(** ** The timeout flag *)

Definition xtimer_set_timeout_flag (t timeout : Z) : API unit :=
  a ← on_kernel (gets sched_active_thread);
  me ← on_kernel (nonnull a);
  _ ← on_timers (modify_timer t (set_callback CB_TIMEOUT_FLAG me));
  _ ← on_kernel (void (thread_flags_clear THREAD_FLAG_TIMEOUT));
  api_set t timeout.
(** The interrupt of the low-level timer. *)
Definition timer_interrupt : API unit :=
  _ ← on_kernel irq_enter;
  _ ← with_callbacks (_periph_timer_callback timer_read no_call XTIMER_MASK spin 0 0);
  on_kernel irq_exit.
End Api.

(** ** Running the monad *)

Lemma api_bind_Ok {A B} (m : API A) (f : A → API B) w a w' : m w = Ok (a, w') → (m ≫= f) w = f a w'.
Proof. intros E. unfold mbind, API_bind. by rewrite E. Qed.

Lemma on_kernel_Ok {A} (c : M A) w a k : c (kern w) = Ok (a, k) → on_kernel c w = Ok (a, World k (xt w) (mts w)).
Proof. intros E. unfold on_kernel. by rewrite E. Qed.

Lemma on_timers_Ok {A} (c : XM A) w a x : c (xt w) = Ok (a, x) → on_timers c w = Ok (a, World (kern w) x (mts w)).
Proof. intros E. unfold on_timers. by rewrite E. Qed.

Lemma on_kernel_get {A B} (f : kstate → A) (g : A → API B) w : (on_kernel (gets f) ≫= g) w = g (f (kern w)) w.
Proof. by destruct w. Qed.

Tactic Notation "kernel_step" uconstr(E) := erewrite api_bind_Ok by (apply on_kernel_Ok; eapply E); cbv beta iota zeta.
Tactic Notation "timer_step" uconstr(E) := erewrite api_bind_Ok by (apply on_timers_Ok; eapply E); cbv beta iota zeta.

(** A call of the timer code, with the callbacks it makes. *)
Lemma with_callbacks_Ok {A} user (c : XM A) w a x F w' :
  c (xt w) = Ok (a, x) → fired x = fired (xt w) ++ F →
  run_callbacks user F (World (kern w) x (mts w)) = Ok (tt, w') → with_callbacks user c w = Ok (a, w').
Proof.
  intros E HF Hc. unfold with_callbacks, on_timers, xgets, mbind, API_bind. cbn [kern xt mts]. rewrite E. cbn [kern xt mts].
  rewrite HF, drop_app_length, Hc. done.
Qed.

Lemma with_callbacks_quiet {A} user (c : XM A) w a x :
  c (xt w) = Ok (a, x) → fired x = fired (xt w) → with_callbacks user c w = Ok (a, World (kern w) x (mts w)).
Proof. intros E HF. eapply (with_callbacks_Ok user c w a x []); [done|by rewrite app_nil_r|done]. Qed.

(** ** Sleeping *)

(** The thread [t] waits for the timer [tm] on its mutex [mx]. *)
Record asleep Q (w : world) (tm mx t : Z) : Prop := {
  as_timer : ∃ X, timers (xt w) !! tm = Some X ∧ callback X = Some CB_UNLOCK_MUTEX ∧ arg X = mx;
  as_queue : Q (MUTEX_QUEUE mx) = [t]
}.

Section Sleep.
Variables (rd : nat → Z) (user : Z → Z → M unit) (spin : nat).
Hypothesis rd_u32 : ∀ n, u32_ok (rd n).

Lemma mutex_init_Ok Q st t T mx : running Q st t T → Q (MUTEX_QUEUE mx) = [] →
  ∃ st', mutex_init mx st = Ok (tt, st') ∧ running Q st' t T ∧ mutex_is st' Q mx Unlocked ∧ in_isr st' = in_isr st ∧ tcbs st' = tcbs st ∧
    sched_threads st' = sched_threads st.
Proof.
  intros [Hk Ha HT Hhd Hd] EQ. eexists. split; [reflexivity|]. split.
  - split; try done. apply kinv_set_queue; [done|done|by left].
  - split; [split; [apply set_next_same|done]|done].
Qed.

Lemma lock_free_eq Q st mx : mutex_is st Q mx Unlocked →
  mutex_lock mx st = Ok (tt, set_heap (set_next (heap st) (MUTEX_QUEUE mx) (Some MUTEX_LOCKED)) st).
Proof. intros [Hm _]. unfold mutex_lock, _mutex_lock. ksimpl. rewrite Hm. unfold set_queue. ksimpl. by destruct st. Qed.

(** A mutex that is taken at once. *)
Lemma lock_free Q st t T mx : running Q st t T → mutex_is st Q mx Unlocked →
  ∃ st', mutex_lock mx st = Ok (tt, st') ∧ running Q st' t T ∧ mutex_is st' Q mx (Locked []) ∧ in_isr st' = in_isr st ∧
    tcbs st' = tcbs st ∧ sched_threads st' = sched_threads st.
Proof.
  intros Hr Hm. destruct (mutex_lock_free _ _ _ _ _ 1 Hr Hm) as (st' & E & Hr' & Hm').
  pose proof (lock_free_eq _ _ _ Hm) as E2. unfold mutex_lock in E2. erewrite bind_Ok in E2 by exact E. cbn in E2. injection E2 as E2.
  exists st'. split; [unfold mutex_lock; erewrite bind_Ok by exact E; done|]. split; [done|]. split; [done|]. by rewrite E2.
Qed.

(** Blocking on a mutex without waiters. *)
Lemma lock_wait Q st t T mx : running Q st t T → in_isr st = false → other_ready st t → mutex_is st Q mx (Locked []) →
  let Q' := <[MUTEX_QUEUE mx := [t]]> (rq_pop Q (priority T)) in
  ∃ st', mutex_lock mx st = Ok (tt, st') ∧ settled Q' st' ∧ tcbs st' !! t = Some (set_status STATUS_MUTEX_BLOCKED T) ∧ in_isr st' = false.
Proof.
  intros Hr Hi Ho Hm Q'. destruct (mutex_lock_wait _ _ _ _ mx 1 [] Hr Hi Ho Hm) as (st' & E & Hs & HT & Hi' & _); [done|].
  exists st'. split; [unfold mutex_lock; erewrite bind_Ok by exact E; done|]. done.
Qed.

Lemma fn_insert_pointwise (f : list Z → list Z) P P' q q0 : is_head q0 = true → is_head q = true →
  (∀ q, is_head q = true → P q = P' q) → (<[q0 := f (P q0)]> P : xnode → list Z) q = <[q0 := f (P' q0)]> P' q.
Proof.
  intros Hq0 Hq H. destruct (decide (q0 = q)) as [<-|Hne]; [by rewrite !fn_lookup_insert, H|by rewrite !fn_lookup_insert_ne, H].
Qed.

End Sleep.

(** ** Waking up *)

Section Wake.
Variables (rd : nat → Z) (user : Z → Z → M unit) (p N : nat).
Hypothesis rd_u32 : ∀ n, u32_ok (rd n).
Hypothesis Hp : (0 < p <= N)%nat.
(** The mutex and the thread of a timer. *)
Variables (mx th : Z → Z).

Lemma wake_one Q k m u : settled Q k → Q (MUTEX_QUEUE m) = [u] →
  ∃ k' pr, mutex_unlock m k = Ok (tt, k') ∧ settled (rq_push (<[MUTEX_QUEUE m := []]> Q) pr u) k' ∧ in_isr k' = in_isr k.
Proof.
  intros (t & T & Hr) EQ. destruct (mutex_unlock_pass Q k t T m u [] Hr EQ) as (U & k' & _ & _ & E & Hs & _ & _ & Hi).
  by exists k', (priority U).
Qed.

(** The threads of the timers [l] have become ready, and nothing else has changed
    in the wait queues. *)
Record woken (l : list Z) Q Q' : Prop := {
  wk_ready : ∀ tm, tm ∈ l → ∃ pr, th tm ∈ Q' (RUNQUEUE pr);
  wk_free : ∀ tm, tm ∈ l → Q' (MUTEX_QUEUE (mx tm)) = [];
  wk_wait : ∀ q, wait_queue q = true → (∀ tm, tm ∈ l → q ≠ MUTEX_QUEUE (mx tm)) → Q' q = Q q;
  wk_keep : ∀ pr u, u ∈ Q (RUNQUEUE pr) → u ∈ Q' (RUNQUEUE pr)
}.

Lemma woken_one l Q Q' tm pr :
  mx tm ∉ mx <$> l → woken l (rq_push (<[MUTEX_QUEUE (mx tm) := []]> Q) pr (th tm)) Q' → woken (tm :: l) Q Q'.
Proof.
  intros Hn [H1 H2 H3 H4]. split.
  - intros v [->|Hv]%elem_of_cons; [|by apply H1]. exists pr. apply H4. unfold rq_push. rewrite fn_lookup_insert. set_solver.
  - intros v [->|Hv]%elem_of_cons; [|by apply H2]. rewrite H3; [rewrite rq_push_wait by done; apply fn_lookup_insert|done|].
    intros v Hv [= E]. apply Hn. rewrite E. by apply list_elem_of_fmap_2.
  - intros q Hq Hd. rewrite H3; [|done|intros v Hv; apply Hd; by right]. rewrite rq_push_wait by done.
    apply fn_lookup_insert_ne. intros <-. by apply (Hd tm ltac:(left)).
  - intros pr' u Hu. apply H4. unfold rq_push. destruct (decide (RUNQUEUE pr = RUNQUEUE pr')) as [[= ->]|Hne].
    + rewrite fn_lookup_insert, wait_insert_rq by done. set_solver.
    + by rewrite fn_lookup_insert_ne, wait_insert_rq by done.
Qed.

Lemma wake_all F w Q : settled Q (kern w) → NoDup (mx <$> F.*1) → (∀ tm, tm ∈ F.*1 → asleep Q w tm (mx tm) (th tm)) →
  ∃ k' Q', run_callbacks user F w = Ok (tt, World k' (xt w) (mts w)) ∧ settled Q' k' ∧ in_isr k' = in_isr (kern w) ∧ woken F.*1 Q Q'.
Proof.
  revert w Q. induction F as [|[tm i] F IH]; intros w Q Hs Hnd Ha.
  - exists (kern w), Q. split; [by destruct w|]. split; [done|]. split; [done|]. split; [intros ? []%elem_of_nil..|done|done].
  - cbn [fmap list_fmap fst] in *. apply NoDup_cons in Hnd as [Hn Hnd]. destruct (Ha tm ltac:(left)) as [(X & HX & HcX & HaX) HQ].
    destruct (wake_one Q (kern w) (mx tm) (th tm) Hs HQ) as (k1 & pr & E1 & Hs1 & Hi1).
    destruct (IH (World k1 (xt w) (mts w)) _ Hs1 Hnd) as (k' & Q' & E2 & Hs2 & Hi2 & Hw).
    { intros v Hv. destruct (Ha v ltac:(by right)) as [Ht HQv]. split; [done|]. rewrite rq_push_wait by done.
      rewrite fn_lookup_insert_ne; [done|]. intros [= E]. apply Hn. rewrite E. by apply list_elem_of_fmap_2. }
    exists k', Q'. split; [|split; [done|split; [cbn in Hi2; congruence|by eapply woken_one]]].
    cbn [run_callbacks]. timer_step (get_timer_Ok (xt w) tm X HX). rewrite HcX, HaX. cbn [kern xt mts].
    unfold run_callback. rewrite Z.eqb_refl.
    rewrite (api_bind_Ok _ _ _ _ _ (on_kernel_Ok _ (World (kern w) (xt w) (mts w)) tt k1 E1)). exact E2.
Qed.

End Wake.

(** ** Locking with a timeout *)

Lemma filter_RQ t (l : list Z) : filter (.≠ RQ_ENTRY t) (RQ_ENTRY <$> l) = RQ_ENTRY <$> filter (.≠ t) l.
Proof.
  induction l as [|u l IH]; [done|]. rewrite fmap_cons, !filter_cons.
  destruct (decide (u = t)) as [->|]; [by rewrite !decide_False by naive_solver|].
  rewrite !decide_True by naive_solver. by rewrite fmap_cons, IH.
Qed.

(** On the threads of a queue it is [list_remove]. *)
Lemma queue_remove_eq fuel st q l x r h' :
  is_list (heap st) q (RQ_ENTRY <$> l) → list_remove_loop fuel (heap st) q x = Ok (r, h') →
  queue_remove fuel q x st = Ok (r, set_heap h' st).
Proof.
  revert q l. induction fuel as [|fuel IH]; intros q l Hl E; [done|]. cbn [queue_remove list_remove_loop] in *. ksimpl.
  destruct l as [|u l].
  - destruct Hl as (_ & _ & He). simpl in He. rewrite He in *. injection E as <- <-. by destruct st.
  - pose proof Hl as (Hnd & [Hu Hp] & He). rewrite Hu in *. case_decide as Hx.
    + injection E as <- <-. by ksimpl.
    + rewrite decide_False by done. apply (IH _ l); [|done]. apply NoDup_cons in Hnd as [_ Hnd]. by split.
Qed.

Lemma queue_remove_none fuel st q t l :
  is_list (heap st) q (RQ_ENTRY <$> l) → t ∉ l → (length l < fuel)%nat → queue_remove fuel q (RQ_ENTRY t) st = Ok (None, st).
Proof.
  revert q l. induction fuel as [|fuel IH]; intros q l Hl Hn Hf; [lia|]. cbn [queue_remove]. ksimpl. destruct l as [|u l].
  - destruct Hl as (_ & _ & He). simpl in He. by rewrite He.
  - pose proof Hl as (Hnd & [Hu Hp] & He). rewrite Hu, decide_False by (intros [= ->]; apply Hn; by left). rewrite decide_False by done.
    apply (IH _ l); [|set_solver|simpl in Hf; lia]. apply NoDup_cons in Hnd as [_ Hnd]. by split.
Qed.
Lemma lin_lxor basis x y : lin basis (Z.lxor x y) = Z.lxor (lin basis x) (lin basis y).
Proof.
  revert x y. induction basis as [|b basis IH]; intros x y; [done|]. cbn [lin]. rewrite Z.shiftr_lxor, IH.
  rewrite <- !Z.bit0_odd, Z.lxor_spec. generalize (lin basis (Z.shiftr x 1)), (lin basis (Z.shiftr y 1)).
  intros u v. apply Z.bits_inj'. intros i Hi.
  destruct (Z.testbit x 0), (Z.testbit y 0); simpl; rewrite !Z.lxor_spec, ?Z.bits_0;
    destruct (Z.testbit b i), (Z.testbit u i), (Z.testbit v i); done.
Qed.

Definition inv_basis (T : list Z) : list Z :=
  (λ i, tab T (Z.land (tab Te4 (2 ^ i)) 255)) <$> seqZ 0 8.

Definition inv_bases : list Z * list Z * list Z * list Z :=
  Eval vm_compute in (inv_basis Td0, inv_basis Td1, inv_basis Td2, inv_basis Td3).

Lemma Td0_lin : ∀ x, is_byte x → tab Td0 (Z.land (tab Te4 x) 255) = lin inv_bases.1.1.1 x.
Proof. check_bytes. Qed.
Lemma Td1_lin : ∀ x, is_byte x → tab Td1 (Z.land (tab Te4 x) 255) = lin inv_bases.1.1.2 x.
Proof. check_bytes. Qed.
Lemma Td2_lin : ∀ x, is_byte x → tab Td2 (Z.land (tab Te4 x) 255) = lin inv_bases.1.2 x.
Proof. check_bytes. Qed.
Lemma Td3_lin : ∀ x, is_byte x → tab Td3 (Z.land (tab Te4 x) 255) = lin inv_bases.2 x.
Proof. check_bytes. Qed.

Lemma inv_mix_w4 a b c d :
  is_byte a → is_byte b → is_byte c → is_byte d →
  inv_mix_word (w4 a b c d) =
    Z.lxor (Z.lxor (Z.lxor (lin inv_bases.1.1.1 a) (lin inv_bases.1.1.2 b)) (lin inv_bases.1.2 c)) (lin inv_bases.2 d).
Proof.
  intros Ha Hb Hc Hd. unfold inv_mix_word.
  destruct (w4_bytes a b c d) as (-> & -> & -> & ->); [done..|]. by rewrite Td0_lin, Td1_lin, Td2_lin, Td3_lin.
Qed.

§ **WHAT TO PRODUCE**
Only the lines from the beginning of the material above through the line with "w) → with_callbacks" are wanted; extract them exactly.

§ **TASK RESPONSE**
(** ** The timeout flag *)

Definition xtimer_set_timeout_flag (t timeout : Z) : API unit :=
  a ← on_kernel (gets sched_active_thread);
  me ← on_kernel (nonnull a);
  _ ← on_timers (modify_timer t (set_callback CB_TIMEOUT_FLAG me));
  _ ← on_kernel (void (thread_flags_clear THREAD_FLAG_TIMEOUT));
  api_set t timeout.
(** The interrupt of the low-level timer. *)
Definition timer_interrupt : API unit :=
  _ ← on_kernel irq_enter;
  _ ← with_callbacks (_periph_timer_callback timer_read no_call XTIMER_MASK spin 0 0);
  on_kernel irq_exit.
End Api.

(** ** Running the monad *)

Lemma api_bind_Ok {A B} (m : API A) (f : A → API B) w a w' : m w = Ok (a, w') → (m ≫= f) w = f a w'.
Proof. intros E. unfold mbind, API_bind. by rewrite E. Qed.

Lemma on_kernel_Ok {A} (c : M A) w a k : c (kern w) = Ok (a, k) → on_kernel c w = Ok (a, World k (xt w) (mts w)).
Proof. intros E. unfold on_kernel. by rewrite E. Qed.

Lemma on_timers_Ok {A} (c : XM A) w a x : c (xt w) = Ok (a, x) → on_timers c w = Ok (a, World (kern w) x (mts w)).
Proof. intros E. unfold on_timers. by rewrite E. Qed.

Lemma on_kernel_get {A B} (f : kstate → A) (g : A → API B) w : (on_kernel (gets f) ≫= g) w = g (f (kern w)) w.
Proof. by destruct w. Qed.

Tactic Notation "kernel_step" uconstr(E) := erewrite api_bind_Ok by (apply on_kernel_Ok; eapply E); cbv beta iota zeta.
Tactic Notation "timer_step" uconstr(E) := erewrite api_bind_Ok by (apply on_timers_Ok; eapply E); cbv beta iota zeta.

(** A call of the timer code, with the callbacks it makes. *)
Lemma with_callbacks_Ok {A} user (c : XM A) w a x F w' :
  c (xt w) = Ok (a, x) → fired x = fired (xt w) ++ F →
  run_callbacks user F (World (kern w) x (mts w)) = Ok (tt, w') → with_callbacks user c w = Ok (a, w').
Proof.
  intros E HF Hc. unfold with_callbacks, on_timers, xgets, mbind, API_bind. cbn [kern xt mts]. rewrite E. cbn [kern xt mts].
  rewrite HF, drop_app_length, Hc. done.
Qed.

Lemma with_callbacks_quiet {A} user (c : XM A) w a x :
  c (xt w) = Ok (a, x) → fired x = fired (xt w) → with_callbacks user c w = Ok (a, World (kern w) x (mts w)).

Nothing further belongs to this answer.